EXERCISE INSTRUCTIONS. Every line of the records below that has the word "fuel" should be copied.

(Collected data entries)
....
(* ===== verification/StagingTheorems.v ===== *)
(** * The branch of staged blocks that is executed next

    The branch [Staging] selects ends in the highest block without a child, each of its
    blocks has the one before as its parent, and the parent of the first is not held. What
    the store keeps of the selection between calls is what it would select again, through
    every operation. *)

From stdpp Require Import gmap sorting.
From S2P Require Import Prelude Primitives CodecIO Crypto TxData TxCodec TxWire TxAuth TxAuthTheorems Nakamoto SignerTheorems NakamotoTheorems Effects StagedBlocks.

(** ** Links *)

Definition link_in (t : Tables) (l : StagedLink) : Prop := exists entry, entry ∈ all_rows t /\ l = row_link entry.1 entry.2.

(** Rows of one block agree on its parent and its height. *)
Definition coherent (t : Tables) : Prop := forall l1 l2, link_in t l1 -> link_in t l2 -> ln_block_id l1 = ln_block_id l2 -> l1 = l2.

Definition insert_link (m : gmap (list byte) StagedLink) (entry : list byte * StagedRow) : gmap (list byte) StagedLink := <[entry.1 := row_link entry.1 entry.2]> m.

Lemma fold_links_sound rows m id l : foldl insert_link m rows !! id = Some l -> m !! id = Some l \/ exists e, e ∈ rows /\ e.1 = id /\ l = row_link e.1 e.2.
Proof.
  revert m. induction rows as [|e rows IH]; intros m; [by left|]. intros [H|(e' & ? & ?)]%IH; [|right; exists e'; split; [by right|done]].
  unfold insert_link in H. apply lookup_insert_Some in H as [[H1 H2]|[_ H]]; [|by left]. right. exists e. split; [left|done].
Qed.

Lemma fold_links_total rows m id : is_Some (m !! id) \/ id ∈ rows.*1 -> is_Some (foldl insert_link m rows !! id).
Proof.
  revert m. induction rows as [|e rows IH]; intros m; [by intros [?|?%elem_of_nil]|]. rewrite fmap_cons, elem_of_cons. intros H. apply IH. unfold insert_link.
  destruct (decide (e.1 = id)) as [<-|]; [left; by rewrite lookup_insert_eq|]. rewrite lookup_insert_ne by done. destruct H as [?|[?|?]]; [by left|done|by right].
Qed.

Lemma links_lookup t id l : coherent t -> links t !! id = Some l <-> link_in t l /\ ln_block_id l = id.
Proof.
  intros Hc. assert (Hs : forall l, links t !! id = Some l -> link_in t l /\ ln_block_id l = id).
  { intros l' [?|(e & He & <- & ->)]%fold_links_sound; [done|]. split; [by exists e|done]. }
  split; [apply Hs|]. intros [Hl Hid]. destruct (fold_links_total (all_rows t) ∅ id) as [l' Hl'].
  - right. destruct Hl as (e & He & ->). rewrite <- Hid. cbn. by apply list_elem_of_fmap_2.
  - change (links t !! id = Some l') in Hl'. rewrite Hl'. f_equal. apply Hs in Hl' as [H1 H2]. apply Hc; [done..|congruence].
Qed.

Lemma links_self t id l : links t !! id = Some l -> ln_block_id l = id.
Proof. intros [?|(e & _ & <- & ->)]%fold_links_sound; done. Qed.

Lemma link_in_lookup t l : coherent t -> link_in t l <-> links t !! ln_block_id l = Some l.
Proof. intros Hc. rewrite links_lookup by done. naive_solver. Qed.

(** A block without a child. *)
Definition leaf (t : Tables) (l : StagedLink) : Prop := link_in t l /\ forall child, link_in t child -> ln_parent child <> ln_block_id l.

Lemma is_leaf_true t l : is_leaf t l = true <-> forall child, link_in t child -> ln_parent child <> ln_block_id l.
Proof.
  unfold is_leaf. rewrite negb_true_iff, <- not_true_iff_false, existsb_exists. split.
  - intros H child (e & He & ->) Hp. apply H. exists e. split; [by apply list_elem_of_In|]. by apply bool_decide_eq_true_2.
  - intros H (e & He & Hp%bool_decide_eq_true_1). apply (H (row_link e.1 e.2)); [|done]. exists e. split; [by apply list_elem_of_In|done].
Qed.

Lemma leaves_in t l : coherent t -> In l (List.filter (is_leaf t) (map snd (map_to_list (links t)))) <-> leaf t l.
Proof.
  intros Hc. rewrite filter_In, is_leaf_true, in_map_iff. unfold leaf. split.
  - intros [((id & l') & <- & Hl%list_elem_of_In%elem_of_map_to_list) H]. split; [|done]. by apply links_lookup in Hl as [? _].
  - intros [Hl H]. split; [|done]. exists (ln_block_id l, l). split; [done|]. apply list_elem_of_In, elem_of_map_to_list. by apply link_in_lookup.
Qed.

(** ** The highest leaf *)

Lemma link_before_spec a b : link_before a b = true <-> ln_height a < ln_height b \/ ln_height a = ln_height b /\ bytes_le (ln_block_id a) (ln_block_id b).
Proof. unfold link_before. rewrite orb_true_iff, andb_true_iff, Z.ltb_lt, Z.eqb_eq, bool_decide_eq_true. done. Qed.

Lemma link_before_refl a : link_before a a = true.
Proof. apply link_before_spec. right. split; [done|]. by destruct (total bytes_le (ln_block_id a) (ln_block_id a)). Qed.

Lemma link_before_trans a b c : link_before a b = true -> link_before b c = true -> link_before a c = true.
Proof. rewrite !link_before_spec. intros [?|[? H1]] [?|[? H2]]; [left; lia..|]. right. split; [lia|]. by etrans. Qed.

Lemma link_before_total a b : link_before a b = false -> link_before b a = true.
Proof.
  rewrite <- not_true_iff_false, !link_before_spec. intros H. destruct (Z.lt_trichotomy (ln_height a) (ln_height b)) as [?|[Heq|?]]; [tauto| |lia].
  right. split; [done|]. destruct (total bytes_le (ln_block_id a) (ln_block_id b)); [tauto|done].
Qed.

Lemma link_before_anti a b : link_before a b = true -> link_before b a = true -> ln_block_id a = ln_block_id b.
Proof. rewrite !link_before_spec. intros [?|[? H1]] [?|[? H2]]; [lia..|]. by apply (anti_symm bytes_le). Qed.

Lemma later_links l b tip : foldl later_link (Some b) l = Some tip -> (tip = b \/ In tip l) /\ link_before b tip = true /\ forall x, In x l -> link_before x tip = true.
Proof.
  revert b. induction l as [|y l IH]; intros b; cbn [foldl later_link].
  - intros [= <-]. split; [by left|]. split; [apply link_before_refl|done].
  - destruct (link_before b y) eqn:E; intros (H1 & H2 & H3)%IH.
    + split; [destruct H1 as [->|]; [right; by left|right; by right]|]. split; [by eapply link_before_trans|]. by intros x [->|?]; [|apply H3].
    + split; [destruct H1; [by left|right; by right]|]. split; [done|]. intros x [->|?]; [|by apply H3]. eapply link_before_trans; [by apply link_before_total|done].
Qed.

Lemma later_links_some l b : is_Some (foldl later_link (Some b) l).
Proof. revert b. induction l as [|y l IH]; intros b; [by eexists|]. cbn. by destruct (link_before b y). Qed.

Lemma selected_tip_none t : coherent t -> selected_tip t = None <-> forall l, ~ leaf t l.
Proof.
  intros Hc. unfold selected_tip. pose proof (fun l => leaves_in t l Hc) as Hl. destruct (List.filter _ _) as [|b l] eqn:E; cbn.
  - split; [|done]. intros _ l ?%Hl. done.
  - destruct (later_links_some l b) as [x ->]. split; [done|]. intros H. destruct (H b). apply Hl. by left.
Qed.

Lemma selected_tip_some t tip : coherent t -> selected_tip t = Some tip <-> leaf t tip /\ forall l, leaf t l -> link_before l tip = true.
Proof.
  intros Hc. assert (Hs : forall tip, selected_tip t = Some tip -> leaf t tip /\ forall l, leaf t l -> link_before l tip = true).
  { intros tip'. unfold selected_tip. pose proof (fun l => leaves_in t l Hc) as Hl. destruct (List.filter _ _) as [|b l]; [done|]. cbn. intros (H1 & H2 & H3)%later_links.
    split; [apply Hl; destruct H1 as [->|]; [by left|by right]|]. by intros x [<-|?]%Hl; [|apply H3]. }
  split; [apply Hs|]. intros [H1 H2]. pose proof (proj1 (selected_tip_none t Hc)) as Hn. specialize (Hs (default tip (selected_tip t))). destruct (selected_tip t) as [tip'|]; [|by destruct (Hn eq_refl tip)].
  destruct (Hs eq_refl) as [H1' H2']. f_equal. apply Hc; [by destruct H1'|by destruct H1|]. apply link_before_anti; auto.
Qed.

(** ** The walk to the lowest block *)

(** The blocks from one down to the lowest that is held. *)
Inductive descent (m : gmap (list byte) StagedLink) : StagedLink -> list StagedLink -> Prop :=
| descent_end l : m !! ln_parent l = None -> descent m l [l]
| descent_step l parent r : m !! ln_parent l = Some parent -> descent m parent r -> descent m l (l :: r).

Section Walk.
Variable m : gmap (list byte) StagedLink.
Hypothesis Hself : forall id l, m !! id = Some l -> ln_block_id l = id.

Lemma descent_head l r : descent m l r -> exists r', r = l :: r'.
Proof. destruct 1; eauto. Qed.

Lemma descent_det l r1 r2 : descent m l r1 -> descent m l r2 -> r1 = r2.
Proof. intros H. revert r2. induction H as [l E|l p r E H IH]; intros r2 H2; inversion H2; subst; try congruence. assert (parent = p) as -> by congruence. f_equal. auto. Qed.

(** Each block of a descent starts one of its own. *)
Lemma descent_suffix l r x : descent m l r -> x ∈ r -> exists r1 r2, r = r1 ++ r2 /\ descent m x r2.
Proof.
  induction 1 as [l E|l p r E H IH]; [intros ->%list_elem_of_singleton; exists [], [l]; split; [done|by constructor]|].
  intros [->|Hx]%elem_of_cons; [exists [], (l :: r); split; [done|by econstructor]|]. destruct (IH Hx) as (r1 & r2 & -> & ?). by exists (l :: r1), r2.
Qed.

Lemma descent_tail_in l r x : descent m l (l :: r) -> x ∈ r -> m !! ln_block_id x = Some x.
Proof.
  intros H. remember (l :: r) as r0 eqn:E. revert r E. induction H as [l' E|l' p r E H IH]; intros r' [= <-]; [by intros ?%elem_of_nil|].
  pose proof (descent_head _ _ H) as (r1 & ->). intros [->|Hx]%elem_of_cons; [by rewrite (Hself _ _ E)|]. by apply (IH r1).
Qed.

Lemma descent_NoDup l r : m !! ln_block_id l = Some l -> descent m l r -> NoDup (ln_block_id <$> r).
Proof.
  intros Hl H. induction H as [l E|l p r E H IH]; [cbn; apply NoDup_singleton|]. cbn. apply NoDup_cons. split; [|apply IH; by rewrite (Hself _ _ E)].
  intros (x & Hx & Hin)%list_elem_of_fmap. assert (x = l) as ->.
  { pose proof (descent_tail_in l r x ltac:(by econstructor) Hin). congruence. }
  destruct (descent_suffix _ _ _ H Hin) as (r1 & r2 & -> & H2). assert (l :: r1 ++ r2 = r2) as Hr by (eapply descent_det; [by econstructor|done]).
  apply (f_equal length) in Hr. cbn in Hr. rewrite length_app in Hr. lia.
Qed.

Lemma walk_down_sound fuel visited l branch br : walk_down fuel m visited l branch = Some br -> exists r, descent m l (l :: r) /\ br = rev r ++ branch.
Proof.
  revert visited l branch. induction fuel as [|fuel IH]; intros visited l branch; cbn [walk_down]; destruct (m !! ln_parent l) as [p|] eqn:E.
  - by case_bool_decide.
  - intros [= <-]. exists []. split; [by constructor|done].
  - case_bool_decide; [done|]. intros (r & H1 & ->)%IH. exists (p :: r). split; [by econstructor|]. cbn. by rewrite <- app_assoc.
  - intros [= <-]. exists []. split; [by constructor|done].
Qed.

Lemma walk_down_complete fuel visited l r branch : descent m l (l :: r) -> (forall x, x ∈ r -> ln_block_id x ∉ visited) -> NoDup (ln_block_id <$> r) -> (length r <= fuel)%nat -> walk_down fuel m visited l branch = Some (rev r ++ branch).
Proof.
  revert visited l r branch. induction fuel as [|fuel IH]; intros visited l r branch H Hv Hnd Hf; inversion H as [? E|? p r' E Hp]; subst; cbn [walk_down]; rewrite E; try done.
  - destruct (descent_head _ _ Hp) as (r1 & ->). cbn in Hf. lia.
  - destruct (descent_head _ _ Hp) as (r1 & ->). cbn in Hnd. apply NoDup_cons in Hnd as [Hn Hnd]. rewrite bool_decide_eq_false_2 by (apply Hv; left).
    rewrite (IH _ _ r1); [cbn; by rewrite <- app_assoc|done| |done|cbn in Hf; lia]. intros x Hx [Heq|Hin]%elem_of_cons; [|by apply (Hv x); [right|]].
    apply Hn. apply list_elem_of_fmap. by exists x.
Qed.

(** As many rounds as there are blocks are enough. *)
Lemma walk_down_spec tip br : m !! ln_block_id tip = Some tip -> walk_down (size m) m [ln_block_id tip] tip [tip] = Some br <-> exists r, descent m tip r /\ br = rev r.
Proof.
  intros Ht. split; [intros (r & H & ->)%walk_down_sound; by exists (tip :: r)|]. intros (r0 & H & ->). destruct (descent_head _ _ H) as (r & ->).
  pose proof (descent_NoDup _ _ Ht H) as Hnd. cbn in Hnd. apply NoDup_cons in Hnd as [Hn Hnd]. apply walk_down_complete; [done| |done|].
  - intros x Hx Heq%list_elem_of_singleton. apply Hn. apply list_elem_of_fmap. by exists x.
  - rewrite <- (length_fmap ln_block_id r), <- (size_list_to_set (C := gset (list byte)) _ Hnd), <- (size_dom m). apply subseteq_size.
    intros id (x & -> & Hx)%elem_of_list_to_set%list_elem_of_fmap. apply elem_of_dom. eexists. by eapply descent_tail_in.
Qed.

End Walk.

Lemma reverse_of_rev {A} (l : list A) : rev l = reverse l.
Proof. apply rev_alt. Qed.

(** ** The branch selected *)

Section Selected.
Context `{SQ : Sqlite}.

(** The identifiers of the tables have 32 bytes. *)
Definition sized (t : Tables) : Prop := forall l, link_in t l -> len (ln_block_id l) = 32 /\ len (ln_parent l) = 32.

(** What is selected: the descent from the highest block without a child, lowest first. *)
Definition selection (t : Tables) (br : list StagedLink) : Prop :=
  (br = [] /\ forall l, ~ link_in t l) \/ exists tip r, (leaf t tip /\ forall l, leaf t l -> link_before l tip = true) /\ descent (links t) tip r /\ br = rev r.

Lemma sized_true t : forallb (fun entry => (len entry.1 =? 32) && (len (sr_parent entry.2) =? 32)) (all_rows t) = true <-> sized t.
Proof.
  rewrite forallb_forall. unfold sized. split.
  - intros H l (e & He%list_elem_of_In & ->). specialize (H e He). apply andb_true_iff in H as [?%Z.eqb_eq ?%Z.eqb_eq]. done.
  - intros H e He%list_elem_of_In. destruct (H (row_link e.1 e.2)) as [H1 H2]; [by exists e|]. apply andb_true_iff. split; by apply Z.eqb_eq.
Qed.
....
REPLY TO THE EXERCISE.
Lemma walk_down_sound fuel visited l branch br : walk_down fuel m visited l branch = Some br -> exists r, descent m l (l :: r) /\ br = rev r ++ branch.
  revert visited l branch. induction fuel as [|fuel IH]; intros visited l branch; cbn [walk_down]; destruct (m !! ln_parent l) as [p|] eqn:E.
Lemma walk_down_complete fuel visited l r branch : descent m l (l :: r) -> (forall x, x ∈ r -> ln_block_id x ∉ visited) -> NoDup (ln_block_id <$> r) -> (length r <= fuel)%nat -> walk_down fuel m visited l branch = Some (rev r ++ branch).
  revert visited l r branch. induction fuel as [|fuel IH]; intros visited l r branch H Hv Hnd Hf; inversion H as [? E|? p r' E Hp]; subst; cbn [walk_down]; rewrite E; try done.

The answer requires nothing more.